Volkswagen pode repetir a farsa de 2015

Depois de denunciar à Justiça paulista estar sendo alvo de retaliações de uma organização criminosa envolvendo cegonheiros de três sindicatos, com o apoio das operadoras de logística e transportadoras Tegma, Transauto, Transzero, Brazul e Dacunha (as três últimas pertencentes ao grupo Sada), a Volkswagen do Brasil acabou selando acordo com os denunciados.

A confirmação foi feita por meio de petição ao juiz Gustavo Dall’Olio, titular da 8ª Vara Cível da comarca de São Bernardo do Campo. A greve deflagrada por donos de transportadoras completou nesta segunda-feira 15 dias. Há dois anos, a montadora iniciou processo idêntico e manteve o cartel após pressão das mesmas transportadoras e sindicatos. Essa atitude foi considerada como um golpe branco pelos participantes que se sujeitaram concorrer.

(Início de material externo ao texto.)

Lemma reg_domain w v : (w, Domain, v) ∈ registrations L ↔
  ∃ p, (DomainMatcher p, v) ∈ L ∧ (w = edges p ∨ w = edges p ++ [dot_code]).
Proof.
  rewrite elem_of_registrations. split.
  - intros ([p|p|p|p] & Hin & Hr); cbn in Hr; rewrite ?elem_of_cons, ?elem_of_nil in Hr; naive_solver.
  - intros (p & Hin & Hw). exists (DomainMatcher p). split; [done|]. cbn.
    rewrite !elem_of_cons. naive_solver.
Qed.

Lemma root_not_marked : ¬ marked (registrations L) [].
Proof.
  intros [v (p & Hin & E)%reg_substr]%marked_iff. apply L_ok in Hin as [Hne _]. apply Hne. cbn.
  apply (f_equal length) in E. unfold edges in E. rewrite length_fmap, length_reverse in E. by destruct p.
Qed.

Section input.
Context (input : str).
Hypothesis Hin : ldh input.

Abbreviation R := (registrations L).
Abbreviation matched m := (Matcher_Match MatchString m input = true).

Lemma ldh_split cs1 cs2 : reverse input = cs1 ++ cs2 → ldh cs1 ∧ input = reverse cs2 ++ reverse cs1.
Proof.
  intros E. split.
  - apply ldh_reverse in Hin. rewrite E in Hin. by apply ldh_app in Hin as [? _].
  - by rewrite <- (reverse_involutive input), E, reverse_app.
Qed.

Lemma substr_exact v : sub_hit R [] (reverse input) v ↔ ∃ p, (SubstrMatcher p, v) ∈ L ∧ matched (SubstrMatcher p).
Proof.
  rewrite sub_hit_split. cbn [Matcher_Match app]. setoid_rewrite Contains_spec. split.
  - intros (cs1 & c & cs2 & E & w & [x Hx] & (p & HpL & ->)%reg_substr). exists p. split; [done|].
    rewrite cons_middle, app_assoc in E. apply ldh_split in E as [Hl ->].
    apply fmap_app_inv in Hx as (y & z & -> & Ez & E). rewrite E in Hl. apply ldh_app in Hl as [_ Hl].
    apply L_ok in HpL as (_ & _ & Hp). apply edges_inj in Ez as ->; [|done|done].
    exists (reverse cs2), (reverse y). by rewrite E, reverse_app, reverse_involutive.
  - intros (p & HpL & x & y & ->). pose proof (L_ok _ _ HpL) as (Hne & _ & _). cbn in Hne.
    destruct p as [|c p]; [done|]. exists (reverse y ++ reverse p), c, (reverse x). split.
    + rewrite !reverse_app, reverse_cons, <- !app_assoc. done.
    + exists (edges (c :: p)). split; [|apply reg_substr; by exists (c :: p)].
      exists (acCharset <$> reverse y). unfold edges. by rewrite reverse_cons, <- app_assoc, fmap_app.
Qed.

Lemma domain_exact v :
  (dom_hit R [] (reverse input) v ∨ (acCharset <$> reverse input, Domain, v) ∈ R) ↔
  ∃ p, (DomainMatcher p, v) ∈ L ∧ matched (DomainMatcher p).
Proof.
  rewrite dom_hit_split. cbn [Matcher_Match app]. setoid_rewrite DomainMatcher_Match_spec. split.
  - intros [(cs1 & cs2 & E & (p & HpL & Hw)%reg_domain)|(p & HpL & Hw)%reg_domain]; exists p; (split; [done|]);
      pose proof (L_ok _ _ HpL) as ([_ Hdot] & _ & Hp); cbn in Hdot, Hp.
    + rewrite cons_middle, app_assoc in E. apply ldh_split in E as [Hl ->]. destruct Hw as [Hw|Hw].
      * symmetry in Hw. apply edges_inj in Hw; [|done|done]. destruct Hdot.
        by rewrite <- (reverse_involutive p), <- Hw, reverse_app.
      * apply ldh_app in Hl as [Hl _]. rewrite fmap_app in Hw. apply app_inj_tail in Hw as [Hw _].
        symmetry in Hw. apply edges_inj in Hw as ->; [|done|done]. right. exists (reverse cs2).
        by rewrite reverse_app, reverse_involutive.
    + destruct Hw as [Hw|Hw].
      * left. symmetry in Hw. apply edges_inj in Hw; [|done|by apply ldh_reverse].
        by rewrite <- (reverse_involutive input), Hw, reverse_involutive.
      * right. exists []. change [dot_code] with (acCharset <$> [dot]) in Hw. unfold edges in Hw.
        rewrite <- fmap_app in Hw. apply codes_inj in Hw.
        -- by rewrite <- (reverse_involutive input), Hw, reverse_app, reverse_involutive.
        -- by apply ldh_reverse.
        -- apply ldh_app. split; [by apply ldh_reverse|apply ldh_dot].
  - intros (p & HpL & [->|[y ->]]).
    + right. apply reg_domain. exists p. split; [done|by left].
    + left. exists (reverse p), (reverse y). split; [by rewrite reverse_app, reverse_cons, <- app_assoc|].
      apply reg_domain. exists p. split; [done|]. right. by rewrite fmap_app.
Qed.

Lemma full_exact v : (acCharset <$> reverse input, Full, v) ∈ R ↔ ∃ p, (FullMatcher p, v) ∈ L ∧ matched (FullMatcher p).
Proof.
  rewrite reg_full. cbn [Matcher_Match]. split.
  - intros (p & HpL & E). exists p. split; [done|]. apply bool_decide_eq_true.
    pose proof (L_ok _ _ HpL) as (_ & _ & Hp). symmetry in E. apply edges_inj in E; [|done|by apply ldh_reverse].
    by rewrite <- (reverse_involutive input), E, reverse_involutive.
  - intros (p & HpL & ->%bool_decide_eq_true). by exists input.
Qed.

Lemma hit_exact v : hit R (reverse input) v ↔ ∃ m, (m, v) ∈ L ∧ matched m.
Proof.
  unfold hit, end_hit. rewrite substr_exact, full_exact.
  transitivity ((∃ p, (SubstrMatcher p, v) ∈ L ∧ matched (SubstrMatcher p)) ∨
                (∃ p, (DomainMatcher p, v) ∈ L ∧ matched (DomainMatcher p)) ∨
                (∃ p, (FullMatcher p, v) ∈ L ∧ matched (FullMatcher p))).
  { rewrite <- domain_exact. tauto. }
  split; [naive_solver|]. intros ([p|p|p|p] & HpL & Hm); [eauto..|].
  by destruct (L_ok _ _ HpL) as (_ & ? & _).
Qed.

(** The promise of a group to the matcher it is part of: the values of exactly the matchers
    that match, and whether there is one. *)
Definition answers (result : go (list Z)) (any : go bool) : Prop :=
  ∃ r b, result = Ok r ∧ any = Ok b ∧ (∀ v, v ∈ r ↔ ∃ m, (m, v) ∈ L ∧ matched m) ∧
    (b = true ↔ matches MatchString L input).

Lemma ac_answers : ∃ ac, Build (ac_added L) = Ok ac ∧ answers (Match ac input) (Ok (MatchAny ac input)).
Proof.
  destruct (ac_added_trie L) as [ws Ht]. destruct (Build_complete _ _ _ Ht) as (ac & E & Hc).
  exists ac. split; [done|]. pose proof (root_not_marked) as Hroot.
  destruct (Match_run _ _ _ Ht ac Hc Hroot input) as (result & Em & Hv).
  exists result, (MatchAny ac input). split_and!; [done|done| |].
  - intros v. by rewrite Hv, hit_exact.
  - rewrite (MatchAny_run _ _ _ Ht ac Hc Hroot input). setoid_rewrite hit_exact. unfold matches. naive_solver.
Qed.

(** C30: the Aho-Corasick automaton is exact. Whatever full, domain and keyword matchers were
    added (patterns of letters, digits, hyphens and dots, keywords not empty, domains without
    a leading dot), [Build] succeeds, and on every input of that alphabet [Match] returns: a
    value is in the result if and only if it was added with a matcher that matches the input
    on its own, and [MatchAny] tells whether there is one. *)
Theorem ac_automaton_exact :
  ∃ ac, Build (ac_added L) = Ok ac ∧
    (∃ result, Match ac input = Ok result ∧ ∀ v, v ∈ result ↔ ∃ m, (m, v) ∈ L ∧ matched m) ∧
    (MatchAny ac input = true ↔ matches MatchString L input).
Proof.
  destruct ac_answers as (ac & E & r & b & Er & [= <-] & Hr & Hb). exists ac. split; [done|]. split; [|done]. by exists r.
Qed.

End input.
End exact.

(** *** Repeated values *)

(** The walk along the fail path reports a node twice when another one follows: keywords
    "a", "ab" and "abc" with the values 1, 2 and 3, on the input "xabc". *)
Lemma fail_path_repeats :
  (ac ← Build (ac_added [(SubstrMatcher [x61], 1); (SubstrMatcher [x61; x62], 2); (SubstrMatcher [x61; x62; x63], 3);
                         (SubstrMatcher [x62], 4); (SubstrMatcher [x78; x61; x62], 5)]);
   Match ac [x78; x61; x62; x63]) = Ok [5; 3; 1; 2; 2; 4] ∧
  (ac ← Build (ac_added [(DomainMatcher [x63; x6f; x6d], 1)]); Match ac [dot; x63; x6f; x6d]) = Ok [1; 1].
Proof. split; vm_compute; reflexivity. Qed.

Definition ac_sample : list (Matcher * Z) :=
  [(SubstrMatcher [x6c; x65], 1); (DomainMatcher [x63; x6f; x6d], 2);
   (DomainMatcher [x61; x70; x70; x6c; x65; dot; x63; x6f; x6d], 3);
   (FullMatcher [x61; x70; x70; x6c; x65; dot; x63; x6f; x6d], 4); (DomainMatcher [x6f; x72; x67], 6)].

Lemma ac_sample_ok : Forall (λ x, ac_ok x.1) ac_sample.
Proof.
  repeat (apply Forall_cons_2;
    [split; [try (split; intros H; discriminate H); try (intros H; discriminate H); exact I|];
     split; [reflexivity|]; repeat (apply Forall_cons_2; [reflexivity|]); apply Forall_nil_2|]).
  apply Forall_nil_2.
Qed.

Na sexta-feira 6, a montadora ingressou com ação contra o Sindicato dos Cegonheiros (Sindicam e Sinaceg) e dos Rodoviários (Sintetra), incluindo como corrés, as cinco transportadoras. Nesse dia, a autora queixou-se de estar sendo vítima de movimento de paralisação do escoamento da produção por parte dos acusados, por estar promovendo processo denominado BID (cotação de preços) para contratar novos transportadores,  A liminar determinando a desobstrução de todos os acessos à fábrica foi deferida pelo magistrado, a pedido da própria montadora.

Na petição, a montadora expôs publicamente as entranhas do péssimo relacionamento com os fornecedores réus, pedindo providências do Judiciário para que pudesse escoar a produção através de cegonheiros contratados emergencialmente. A retaliação de cegonheiros filiados aos sindicatos réus e agregados às transportadoras corrés, segundo a Volkswagen, estava a impedir a busca na melhoria da qualidade na prestação de serviços e de valores mais competitivos, já que os corréus, em comunhão, cobram preços majorados.

Força policial não atuou
A força policial requisitada pelo Judiciário para fazer cumprir a liminar sequer foi utilizada, já que a própria advogada da montadora, Tatiana Tiberio luz, informou o início das negociações visando o acordo. E menos de 72 horas, a Volkswagen do Brasil selou acordo com cegonheiros e transportadoras que denunciou por ações criminosas e atentatórias à livre concorrência.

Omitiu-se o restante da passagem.